Generalized Least Squares

Here, we consider a regression problem: Given a set of observation data \(\{(\mathbf{x}_i, \mathbf{y}_i)\}_{i=1,..,n}\), we want to regress a linear/nonlinear function \(\mathbf{f}(.)\) which minimizes

\[\sum_{i=1}^n |\mathbf{y}_i - \mathbf{f}(\mathbf{x}_i)|_2^2.\]

The assumption is generally held that the condifition mean of \(\mathbf{Y}\) given \(\mathbf{X}\) is equal to \mathbf{f}(\mathbf{X}) and the conditional variance-covariance of \(\mathbf{Y}\) given \(\mathbf{X}\) is a known nonsingular matrix \(\mathbf{\Omega}\). Therefore, the conditional mean and covariance of the error term \(\mathbf{\epsilon} = \mathbf{Y} - \mathbf{f}(\mathbf{X})\) are zero and \(\mathbf{\Omega}\), i.e.,

\[E(\mathbf{\epsilon} | \mathbf{X}) = 0, C(\mathbf{\epsilon} | \mathbf{X}) = \mathbf{\Omega}.\]
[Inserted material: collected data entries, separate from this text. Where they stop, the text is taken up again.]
(** C7: [_rerank] permutes its input into descending order of the pair
    (count of [also_reported_by], [published_at]): of two articles the one
    with more cross-references stands first, and of two with as many the
    one whose timestamp is the greater string. Articles with the same count
    and the same timestamp keep their relative order. The timestamps are
    compared as plain strings, character code by character code: the order
    is total, a proper prefix is lower, and the empty timestamp is lowest. *)
Theorem rerank_is_stable_descending_sort (l : list Article) :
  _rerank l ≡ₚ l
  ∧ StronglySorted
      (λ a b, length (also_reported_by b) < length (also_reported_by a)
              ∨ (length (also_reported_by b) = length (also_reported_by a)
                 ∧ String.le (published_at b) (published_at a)))
      (_rerank l)
  ∧ (∀ n s,
       filter (λ a, length (also_reported_by a) = n ∧ published_at a = s)
         (_rerank l)
       = filter (λ a, length (also_reported_by a) = n ∧ published_at a = s) l)
  ∧ (∀ s t, String.le s t ∨ String.le t s)
  ∧ (∀ s, String.le "" s)
  ∧ (∀ c s, ¬ String.le (String c s) "")
  ∧ (∀ c s d t,
       String.le (String c s) (String d t)
       ↔ PyStr.code c < PyStr.code d ∨ (c = d ∧ String.le s t)).
Proof.
  split_and!.
  - apply sorted_reverse_perm.
  - eapply strongly_sorted_weaken; [|apply sorted_reverse_sorted].
    + intros a b Hab. by apply score_lt_false in Hab.
    + apply score_lt_asym.
    + apply score_lt_negtrans.
  - intros n s.
    rewrite (list_filter_iff _ (λ a, _score a = (n, s)) (_rerank l)).
    2:{ intros a. unfold _score. split; [by intros [-> ->]|by intros [= -> ->]]. }
    rewrite (list_filter_iff _ (λ a, _score a = (n, s)) l).
    2:{ intros a. unfold _score. split; [by intros [-> ->]|by intros [= -> ->]]. }
    apply sorted_reverse_stable, score_lt_irrefl.
  - intros s t. apply (total String.le).
  - apply string_le_empty.
  - apply string_le_nil_r.
  - apply string_le_cons.
Qed.

(** The ranking example of the spec, and a tie. *)
Example rerank_three_stories :
  _rerank [story_old; story_big; story_new] = [story_big; story_new; story_old].
Proof. vm_compute. reflexivity. Qed.

Example rerank_keeps_ties_in_order :
  _rerank [wire_a; story_old; wire_b; wire_c] = [story_old; wire_a; wire_b; wire_c].
Proof. vm_compute. reflexivity. Qed.

(** ** The pipeline and the entry point *)

Section ExecuteFacts.
Context `{UrlLib} `{Fetcher}.

Lemma consolidate_returns raw : ∃ out, consolidate raw = Some out.
Proof.
  unfold consolidate.
  destruct (dedup_by_title_returns (_dedup_by_url raw)) as [stories ->].
  by eexists.
Qed.



(** What [execute] returns, by cases on the query and on the fetch. *)
Lemma execute_cases params telemetry :
  ∃ r, execute params telemetry = Some r
    ∧ resp_count r = length (resp_results r)
    ∧ ((resp_meta r = None ∧ resp_results r = [])
       ∨ (∃ m ranked stories,
            resp_meta r = Some m
            ∧ _dedup_by_title (_dedup_by_url (fetched params telemetry).1.1)
              = Some stories
            ∧ ranked = _rerank stories
            ∧ resp_results r = truncate (effective_limit params) ranked
            ∧ article_count_raw m = length (fetched params telemetry).1.1
            ∧ article_count_deduped m = length stories)).
Proof.
  unfold execute, fetched.
  destruct (PyStr.truthy (PyStr.strip (or_empty (param_query params)))); simpl.
  2:{ eexists. split_and!; [done|done|]. by left. }
  destruct (_fetch_with_retry _ _ _ _) as [[raw retry] err]. simpl.
  destruct (dedup_by_title_returns (_dedup_by_url raw)) as [stories Hs].
  destruct err as [e|], raw as [|a raw].
  - eexists. split_and!; [done|done|]. by left.
  - rewrite Hs. simpl. eexists. split_and!; [done|done|].
    right. by eexists _, _, _.
  - rewrite Hs. simpl. eexists. split_and!; [done|done|].
    right. by eexists _, _, _.
  - rewrite Hs. simpl. eexists. split_and!; [done|done|].
    right. by eexists _, _, _.
Qed.

(** C8: every stage maps the empty list to the empty list, no stage raises
    on any input (so on none of the degenerate ones), and when the fetch
    layer returns no article [execute] returns no result, count 0 and zero
    counts in ["_meta"]. *)
Theorem empty_input_is_valid :
  _dedup_by_url [] = []
  ∧ _dedup_by_title [] = Some []
  ∧ _rerank [] = []
  ∧ consolidate [] = Some []
  ∧ (∀ articles, ∃ stories, _dedup_by_title articles = Some stories)
  ∧ (∀ raw, ∃ ranked, consolidate raw = Some ranked)
  ∧ (∀ params telemetry,
       (fetched params telemetry).1.1 = [] →
       ∃ r, execute params telemetry = Some r
         ∧ resp_results r = [] ∧ resp_count r = 0
         ∧ ∀ m, resp_meta r = Some m →
             article_count_raw m = 0 ∧ article_count_deduped m = 0).
Proof.
  split_and!; try reflexivity.
  - intros articles. apply dedup_by_title_returns.
  - apply consolidate_returns.
  - intros params telemetry Hraw.
    destruct (execute_cases params telemetry)
      as (r & Hr & Hc & [[Hm Hres]|(m & ranked & stories & Hm & Hs & -> & Hres & Hn & Hd)]).
    + exists r. rewrite Hc, Hres, Hm. by split_and!.
    + rewrite Hraw in Hs, Hn. injection Hs as <-.
      assert (resp_results r = []) as Hnil.
      { rewrite Hres. unfold truncate. apply take_nil. }
      exists r. rewrite Hc, Hnil, Hm. split_and!; try done.
      intros m' [= <-]. by rewrite Hn, Hd.
Qed.


End ExecuteFacts.

(** ** The entry point on concrete inputs *)

(** Nothing fetched: nothing returned, and no error. *)
Lemma empty_input_is_valid_witness :
  (@fetched silent_fetcher plain_query None).1.1 = []
  ∧ ∃ r, @execute Urllib.cpython silent_fetcher plain_query None = Some r
       ∧ resp_results r = [] ∧ resp_count r = 0
       ∧ ∀ m, resp_meta r = Some m →
           article_count_raw m = 0 ∧ article_count_deduped m = 0.
Proof.
  split; [reflexivity|].
  apply (proj2 (proj2 (proj2 (proj2 (proj2 (proj2
           (@empty_input_is_valid Urllib.cpython silent_fetcher))))))).
  reflexivity.
Defined.


Example execute_canned :
  resp_results <$>
    @execute Urllib.cpython canned_fetcher
      (mkParams (Some " fed ") (Some 1%Z) None None None) None
  = Some [with_also_reported_by wire_c ["B"; "A"; "C"; "A"]].
Proof. vm_compute. reflexivity. Qed.

Example execute_no_query :
  @execute Urllib.cpython canned_fetcher
    (mkParams (Some "  ") (Some 3%Z) None None None) None
  = Some (mkResponse [] 0 "" None None).
Proof. vm_compute. reflexivity. Qed.

Example detect_from_telemetry :
  detect_region (mkParams None None None None None)
    (Some (mkTelemetry "en_gb" (Some "pt-BR"))) = "GB"
  ∧ detect_language (mkParams None None None None None)
      (Some (mkTelemetry "en_gb" (Some "pt-BR"))) = "pt".
Proof. vm_compute. done. Qed.

(** ** More on URL deduplication *)

Section UrlDedupMore.
Context `{UrlLib}.

Lemma survivors_sublist seen l : sublist (survivors seen l) l.
Proof.
  revert seen. induction l as [|a l IH]; intros seen; simpl; [constructor|].
  case_bool_decide; [apply sublist_cons, IH|apply sublist_skip, IH].
Qed.

Lemma survivors_nodup seen l : NoDup (url_key <$> survivors seen l).
Proof.
  revert seen. induction l as [|a l IH]; intros seen; simpl; [constructor|].
  case_bool_decide; [apply IH|].
  rewrite fmap_cons. constructor; [|apply IH].
  intros Hin. apply list_elem_of_fmap in Hin as (b & Hkey & Hb).
  pose proof (survivors_keys ({[url_key a]} ∪ seen) l) as Hall.
  rewrite Forall_forall in Hall. destruct (Hall b Hb) as [_ Hnot].
  apply Hnot. rewrite <- Hkey. apply elem_of_union_l. by apply elem_of_singleton.
Qed.

Lemma survivors_cover seen l a :
  a ∈ l → url_key a ≠ "" → url_key a ∉ seen →
  ∃ b, b ∈ survivors seen l ∧ url_key b = url_key a.
Proof.
  revert seen. induction l as [|c l IH]; intros seen Hin Hne Hns.
  { by apply elem_of_nil in Hin. }
  simpl. apply elem_of_cons in Hin as [->|Hin].
  - rewrite bool_decide_false by tauto. exists c. split; [apply list_elem_of_here|done].
  - case_bool_decide as Hc.
    + by apply IH.
    + destruct (decide (url_key c = url_key a)) as [Heq|Hneq].
      * exists c. split; [apply list_elem_of_here|done].
      * destruct (IH ({[url_key c]} ∪ seen) Hin Hne) as (b & Hb & Hkey).
        { rewrite not_elem_of_union, not_elem_of_singleton. split; [congruence|done]. }
        exists b. split; [by apply list_elem_of_further|done].
Qed.

(** A list without empty, taken or repeated keys is kept as it is. *)
Lemma survivors_fixed seen l :
  Forall (λ a, url_key a ≠ "" ∧ (url_key a ∉ seen)) l →
  NoDup (url_key <$> l) →
  survivors seen l = l.
Proof.
  revert seen. induction l as [|a l IH]; intros seen Hall Hnd; simpl; [done|].
  apply Forall_cons in Hall as [[Hne Hns] Hall].
  rewrite fmap_cons in Hnd. apply NoDup_cons in Hnd as [Hfresh Hnd].
  rewrite bool_decide_false by tauto. f_equal. apply IH; [|done].
  apply Forall_forall. intros b Hb.
  rewrite Forall_forall in Hall. destruct (Hall b Hb) as [? ?].
  split; [done|]. rewrite not_elem_of_union, not_elem_of_singleton.
  split; [|done]. intros Heq. apply Hfresh. rewrite <- Heq.
  apply list_elem_of_fmap. by exists b.
Qed.

(** No two articles of the output of [_dedup_by_url] have the same
    normalized URL, and the output is no longer than the input. *)
Theorem url_dedup_keys_distinct (l : list Article) :
  NoDup (url_key <$> _dedup_by_url l)
  ∧ length (_dedup_by_url l) ≤ length l.
Proof.
  rewrite dedup_by_url_survivors. split; [apply survivors_nodup|].
  apply sublist_length, survivors_sublist.
Qed.

(** Deduplicating by URL a second time changes nothing. *)
Theorem url_dedup_idempotent (l : list Article) :
  _dedup_by_url (_dedup_by_url l) = _dedup_by_url l.
Proof.
  rewrite !dedup_by_url_survivors. apply survivors_fixed; [|apply survivors_nodup].
  apply survivors_keys.
Qed.

(** The output of [_dedup_by_url] is a sublist of the input, and every
    non-empty normalized URL of the input is the one of some output
    article. *)
Theorem url_dedup_loses_no_link (l : list Article) :
  sublist (_dedup_by_url l) l
  ∧ Forall (λ a, url_key a ≠ "" →
                 ∃ b, b ∈ _dedup_by_url l ∧ url_key b = url_key a) l.
Proof.
  rewrite dedup_by_url_survivors. split; [apply survivors_sublist|].
  apply Forall_forall. intros a Ha Hne.
  apply survivors_cover; [done|done|apply not_elem_of_empty].
Qed.

End UrlDedupMore.

(** ** Characters *)

Lemma lower_char_not_upper c : PyStr.isupper (PyStr.lower_char c) = false.
Proof. destruct c as [[] [] [] [] [] [] [] []]; reflexivity. Qed.

Lemma lower_upper_char c : PyStr.lower_char (PyStr.upper_char c) = PyStr.lower_char c.
Proof. destruct c as [[] [] [] [] [] [] [] []]; reflexivity. Qed.

Lemma lower_lower_char c : PyStr.lower_char (PyStr.lower_char c) = PyStr.lower_char c.
Proof. destruct c as [[] [] [] [] [] [] [] []]; reflexivity. Qed.

Lemma upper_upper_char c : PyStr.upper_char (PyStr.upper_char c) = PyStr.upper_char c.
Proof. destruct c as [[] [] [] [] [] [] [] []]; reflexivity. Qed.

Lemma map_map f g s : PyStr.map f (PyStr.map g s) = PyStr.map (λ c, f (g c)) s.
Proof. induction s as [|c s IH]; simpl; [done|]. by rewrite IH. Qed.

Lemma map_ext f g s : (∀ c, f c = g c) → PyStr.map f s = PyStr.map g s.
Proof. intros Hfg. induction s as [|c s IH]; simpl; [done|]. by rewrite Hfg, IH. Qed.

Lemma lower_upper s : PyStr.lower (PyStr.upper s) = PyStr.lower s.
Proof. unfold PyStr.lower, PyStr.upper. rewrite map_map. apply map_ext, lower_upper_char. Qed.

Lemma lower_lower s : PyStr.lower (PyStr.lower s) = PyStr.lower s.
Proof. unfold PyStr.lower. rewrite map_map. apply map_ext, lower_lower_char. Qed.

Lemma upper_upper s : PyStr.upper (PyStr.upper s) = PyStr.upper s.
Proof. unfold PyStr.upper. rewrite map_map. apply map_ext, upper_upper_char. Qed.

Lemma chars_all_map p f s : (∀ c, p (f c) = true) → chars_all p (PyStr.map f s) = true.
Proof. intros Hp. induction s as [|c s IH]; simpl; [done|]. by rewrite Hp, IH. Qed.

Lemma chars_all_filter p q s :
  chars_all p s = true → chars_all p (PyStr.filter q s) = true.
Proof.
  induction s as [|c s IH]; simpl; [done|].
  intros [Hc Hs]%andb_true_iff. destruct (q c); simpl; [by rewrite Hc, IH|by apply IH].
Qed.

Lemma chars_all_filter_self q s : chars_all q (PyStr.filter q s) = true.
Proof.
  induction s as [|c s IH]; simpl; [done|].
  destruct (q c) eqn:Hq; simpl; [by rewrite Hq, IH|done].
Qed.

Lemma chars_all_rev_app p a b :
  chars_all p (String.rev_app a b) = chars_all p a && chars_all p b.
Proof.
  revert b. induction a as [|c a IH]; intros b; simpl; [done|].
  rewrite IH. simpl. by rewrite andb_assoc, (andb_comm (chars_all p a)).
Qed.

Lemma chars_all_rev p s : chars_all p (String.rev s) = chars_all p s.
Proof. unfold String.rev. rewrite chars_all_rev_app. simpl. apply andb_true_r. Qed.

Lemma rev_app_length a b :
  String.length (String.rev_app a b) = String.length a + String.length b.
Proof.
  revert b. induction a as [|c a IH]; intros b; simpl; [done|].
  rewrite IH. simpl. lia.
Qed.

Lemma rev_length s : String.length (String.rev s) = String.length s.
Proof. unfold String.rev. rewrite rev_app_length. simpl. lia. Qed.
Therefore, the generalized least square problem is formulated as

\[\min (\mathbf{Y} - \mathbf{f}(\mathbf{X}))^T \Omega^{-1} (\mathbf{Y} - \mathbf{f}(\mathbf{X})),\]

which minimizes the squared Mahalanobis length of this residual vector \(\mathbf{\epsilon}\).
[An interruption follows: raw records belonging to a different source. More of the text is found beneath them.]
(** * The SSE server transports and the client authentication middleware

    A shallow embedding of
      - [src/server/auth/middleware/clientAuth.ts] ([authenticateClient]),
      - the server's SSE module ([SSEServerTransport] and
        [HonoSSEServerTransport]),
    and the properties of the transport specification checked against it.

    Conventions.  An [async] method becomes a function from the object's
    state to the new state and a completion: [inr v] when the promise
    resolves with [v], [inl e] when it rejects with [e].  The callbacks
    [onclose], [onerror], [onmessage] are assignable fields; the model keeps
    whether each is assigned and records every invocation in a log, in
    order.  Callbacks are observers: they neither throw nor call back into
    the transport. *)

From Stdlib Require Import String Ascii List Bool ZArith NArith Arith Lia.
Import ListNotations.
Open Scope string_scope.

Set Implicit Arguments.

(* ================================================================== *)
(** ** The pieces of the JavaScript runtime the code relies on *)

Module Js.

(** An [Error] object: its [name] and its [message]. *)
Record Error : Type := mkError { name : string; message : string }.

(** [new Error(msg)]. *)
Definition new_Error (msg : string) : Error := mkError "Error" msg.

(** [String(error)], that is [Error.prototype.toString]. *)
Definition String_of_Error (e : Error) : string :=
  if String.eqb (name e) "" then message e
  else if String.eqb (message e) "" then name e
  else name e ++ ": " ++ message e.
Since the covariance \(\mathbf{\Omega}\) is generally unvailable, the Feasible Generalized Least Squares (FGLS) estimator is adopted. It proceeds in two stages:

the model is estimated by Ordinary Least Squares (OLS) and the residuals are used to build a consistent estimator of the errors covariance matrix \(\mathbf{\Omega}\);
using the estimated \(\mathbf{\Omega}\), solve the generalized least square problem.

Covariance Estimation [3][4]

“One way to assess the quality of the solution returned by a non-linear least squares solver is to analyze the covariance of the solution.” Let’s consider

\[\mathbf{f}(\mathbf{x}) = \mathbf{\epsilon} \sim N(0, \mathbf{S}).\]

Taking the first-order taylor expansion of \(\mathbf{f}(\mathbf{x})\), we have

\[\mathbf{f}(\mathbf{x}_t) + \mathbf{J} (\mathbf{x} - \mathbf{x}_t) = \mathbf{\epsilon}.\]

Therefore, the covariance of \(\mathbf{\epsilon}\), \(C(\mathbf{\epsilon}) = \mathbf{J} C(\mathbf{x}) \mathbf{J}^T\). Then we get \(C(\mathbf{x}) = \mathbf{J}^{-1} C(\mathbf{\epsilon}) \mathbf{J}^{-T} = \mathbf{J}^{-1} \mathbf{S} \mathbf{J}^{-T}\). If we assume the error vector takes identity covariance (iid), i.e., \(\mathbf{S} = \sigma^2 \mathbf{I}\), the covariance of the variable \(\mathbf{x}\) becomes \(C(\mathbf{x}) = \sigma^2 \mathbf{J}^{-1} \mathbf{J}^{-T} = \sigma^2 (\mathbf{J}^T \mathbf{J})^{-1}\).